Download the example recommend. Here is how to run it.

```
$ wget http://lloydrochester.com/code/recommend-1.0.tar.gz
$ tar zxf recommend-1.0.tar.gz
$ cd recommend
$ ./configure
$ make
$ make check
$ sudo make install # if you want to install it locally
$ ./src/recommend craete create read update delete
create
$
```

# How we can Improve the Algorithm?

The correlation is quite slow and inefficient.
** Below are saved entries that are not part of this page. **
Lemma remaining_snoc l x a : x ∉ l -> remaining (l ++ [x]) a = remaining l a - (if str_in x (deps a) then 1 else 0).
Proof.
  intros Hx. unfold remaining. specialize (Hdeps a). induction (deps a) as [|d ds IH]; [done|].
  apply NoDup_cons in Hdeps as [Hd Hds]. specialize (IH Hds). cbn [List.filter].
  assert (str_in d (l ++ [x]) = str_in d l || (d =s x)) as ->.
  { unfold str_in. rewrite existsb_app. cbn. by rewrite orb_false_r. }
  change (str_in x (d :: ds)) with ((x =s d) || str_in x ds). rewrite (String.eqb_sym x d).
  destruct (d =s x) eqn:E.
  - apply String.eqb_eq in E as ->. rewrite (proj2 (str_in_false x l) Hx). cbn.
    rewrite (proj2 (str_in_false x ds) Hd) in IH. unfold str_in in *. lia.
  - rewrite orb_false_r. cbn [orb]. destruct (str_in d l); cbn [negb length]; unfold str_in in *; destruct (existsb _ ds); lia.
Qed.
One big improvement is having a minimum threshold on how much overlap between the words. For instance, trying to match just the first or last character could give 1 match, but is 1 match really worth it? On that same point once we’ve already done a number of shifts we could give up if it doesn’t meet our minimum. If we get a full match where the max is equal to the length of the subject string we could stop computing and return. Let me know in the comments how you’d improve it and what you think!